Converted Pyspark Code:

    import json
    import csv
    import os
    from pyspark import SparkContext, SparkConf
    from pyspark.python.pyspark.shell import spark
    
    os.environ['PYSPARK_PYTHON'] = "/usr/local/bin/python3"
    
    
    def main():
        path = "/Users/i322865/DeepInsights/bitbucket-code/ai-engine/twitter-sentiment-analysis/flipkart_tweets_data_1495601666.json"
        peopleDF = spark.read.json(path).rdd
        df = peopleDF.map(lambda row: row['text'])
        print(df.collect())
        displaySentiment(df.collect())
    
    
    
    def displaySentiment(tweetsList):
        from sentiment import sentiment_score
    
        aDict = sentiment_score(tweetsList)
    
        #
        with open('paytmtweetSentiment.csv', 'w') as csv_file:
            writer = csv.DictWriter(csv_file, fieldnames = ["Tweets", "Sentiment Value"])

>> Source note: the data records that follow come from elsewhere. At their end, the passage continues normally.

(** *** Failures and effects of deserializing *)


(** X8. Errors of the executed source. With a source text, the error that
    [exec] raises comes out of [deserialize_callable_in_namespace]; and when
    [exec] returns without binding the record's name in its globals, the
    result is [KeyError]. *)
Theorem deserialize_execution_errors (k s : string) (namespace : loc)
    (w : world) (d : gmap string value) :
  dicts w !! namespace = Some d ->
  let g := fresh (dom (dicts w)) in
  let w1 := set_dicts (insert g d) w in
  (forall e w2,
     exec_sem s g w1 = (Raise e, w2) ->
     deserialize_callable_in_namespace (VStr k) (VStr s) namespace w
       = (Raise e, w2)) /\
  (forall w2 d2,
     exec_sem s g w1 = (Ok tt, w2) ->
     dicts w2 !! g = Some d2 ->
     d2 !! k = None ->
     deserialize_callable_in_namespace (VStr k) (VStr s) namespace w
       = (Raise (KeyError (VStr k)), w2)).
Proof.
  intros Hns g w1.
  destruct (safe_exec_in_copy (VStr s) (VStr k) namespace w d Hns)
    as (_ & _ & E). fold g w1 in E.
  unfold deserialize_callable_in_namespace.
  rewrite bool_decide_eq_false_2 by discriminate. rewrite E. clear E.
  split.
  - intros e w2 Hrun. now apply bind_run_Raise.
  - intros w2 d2 Hrun Hd2 Hk.
    rewrite (bind_run_Ok _ _ w1 w2 tt) by exact Hrun.
    apply bind_run_Raise. rewrite (dict_getitem_run _ _ _ _ Hd2).
    now rewrite Hk.
Qed.

(** X9. A binding that takes no attribute. When the executed source binds
    the name to [None], a string or a builtin function, line 151 raises
    [AttributeError]: the deserialization fails although the name is
    bound. *)
Theorem deserialize_untaggable (k s : string) (namespace : loc)
    (w w2 : world) (d d2 : gmap string value) (f : value) :
  dicts w !! namespace = Some d ->
  exec_sem s (fresh (dom (dicts w)))
    (set_dicts (insert (fresh (dom (dicts w))) d) w) = (Ok tt, w2) ->
  dicts w2 !! fresh (dom (dicts w)) = Some d2 ->
  d2 !! k = Some f ->
  (forall l, f <> VObj l) \/ obj_type w2 f = Some TBuiltin ->
  deserialize_callable_in_namespace (VStr k) (VStr s) namespace w
    = (Raise (AttributeError "h5_source"), w2).
Proof.
  intros Hns Hrun Hd2 Hk Hf.
  destruct (safe_exec_in_copy (VStr s) (VStr k) namespace w d Hns)
    as (_ & _ & E).
  unfold deserialize_callable_in_namespace.
  rewrite bool_decide_eq_false_2 by discriminate. rewrite E. clear E.
  rewrite (bind_run_Ok _ _ _ w2 tt) by exact Hrun.
  rewrite (bind_run_Ok _ _ w2 w2 f).
  2:{ rewrite (dict_getitem_run _ _ _ _ Hd2). now rewrite Hk. }
  apply bind_run_Raise. unfold py_setattr.
  destruct f as [| |l]; try reflexivity.
  destruct Hf as [Hf|Hf]; [now specialize (Hf l)|].
  simpl in Hf. destruct (objs w2 !! l) as [o|]; simpl in Hf; [|discriminate].
  injection Hf as ->. reflexivity.
Qed.


(** *** The validation call *)

(** The list comprehension of line 39: as many new, different mocks as asked
    for, and nothing else changed. *)
Lemma mock_arguments_run {A} (xs : list A) :
  forall w,
  exists args w1,
    mapM (fun _ => MagicMock) xs w = (Ok args, w1) /\
    length args = length xs /\
    dicts w1 = dicts w /\ loadable w1 = loadable w /\
    builtins_import w1 = builtins_import w /\
    (forall l o, objs w !! l = Some o -> objs w1 !! l = Some o) /\
    Forall (fun a => exists l, a = VObj l /\ objs w !! l = None /\
                               objs w1 !! l = Some mock_object) args /\
    NoDup args.
Proof.
  induction xs as [|x xs IH]; intros w.
  - exists [], w. simpl. repeat split; auto; constructor.
  - set (l0 := fresh (dom (objs w))).
    set (w0 := set_objs (insert l0 mock_object) w).
    assert (Hl0 : objs w !! l0 = None) by apply fresh_obj_None.
    destruct (IH w0) as (args & w1 & Hrun & Hlen & Hd & Hl & Hi & Hmono & Hnew & Hnd).
    exists (VObj l0 :: args), w1.
    split.
    { simpl. rewrite (bind_run_Ok _ _ w w0 (VObj l0)) by reflexivity.
      now rewrite (bind_run_Ok _ _ _ _ _ Hrun). }
    split; [simpl; now rewrite Hlen|].
    split; [exact Hd|]. split; [exact Hl|]. split; [exact Hi|].
    split.
    { intros l o Hlo. apply Hmono. simpl.
      rewrite lookup_insert_ne; [exact Hlo|]. intros ->. congruence. }
    split.
    { constructor.
      - exists l0. repeat split; auto. apply Hmono. simpl.
        apply lookup_insert_eq.
      - eapply Forall_impl; [exact Hnew|].
        intros a (l & -> & Hnone & Hmock). exists l. repeat split; auto.
        simpl in Hnone. destruct (decide (l0 = l)) as [->|Hne].
        + now rewrite lookup_insert_eq in Hnone.
        + now rewrite lookup_insert_ne in Hnone. }
    constructor; [|exact Hnd].
    intros Hin. rewrite Forall_forall in Hnew.
    destruct (Hnew _ Hin) as (l & [= <-] & Hnone & _).
    simpl in Hnone. now rewrite lookup_insert_eq in Hnone.
Qed.
(** * Chemotherapy order template analyzer: template analysis pipeline

  A shallow embedding of [chemo-streamlit-app.py]: the drug-knowledge
  request helper ([make_fdb_request]), the enrichment of a regimen
  ([validate_regimen_with_fdb]), the PDF adapter ([process_pdf]), the
  validation page ([display_validation_results]), the upload loop of [main]
  and its treatment calendar.

  The script works on the values returned by [json.loads], so the model
  keeps them dynamically typed and gives every Python operation the script
  applies to them its run-time errors.  Numbers are integers: replies with
  non-integral numbers are outside the model.  The pipeline is modelled for
  parameters that can be quoted and credentials an HTTP header can carry;
  [Strict.make_fdb_request] adds the encoding errors of the request helper. *)

From Stdlib Require Import ZArith List String Ascii Bool Lia DecimalString.
Import ListNotations.
Local Open Scope string_scope.
Local Open Scope Z_scope.
Local Open Scope list_scope.
Set Warnings "-register-all".

(** ** Values and exceptions *)

Inductive json : Type :=
| JNull
| JBool (b : bool)
| JInt (n : Z)
| JStr (s : string)
| JList (l : list json)
| JDict (d : list (string * json)).

Inductive exn : Type :=
| KeyError
| TypeError
| AttributeError
| IndexError
| ValueError
| UnicodeEncodeError
| RequestException (message : string) (response_status : option Z)
| ApiError (message : string).

Inductive outcome (A : Type) : Type :=
| Ok (a : A)
| Raise (e : exn).
Arguments Ok {A} a.
Arguments Raise {A} e.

            writer.writeheader()
            writer = csv.writer(csv_file)
            for i in range(len(tweetsList)):
                writer.writerow([tweetsList[i], aDict[i]])
                print([tweetsList[i], aDict[i]])
    
    
    if __name__ == '__main__':
        conf = SparkConf().setAppName("Test").setMaster("local")
        sc = SparkContext.getOrCreate(conf=conf)
        main()


I ran both programs but didn't see any significant performance improvement. What am I missing? Please could you shed some thoughts?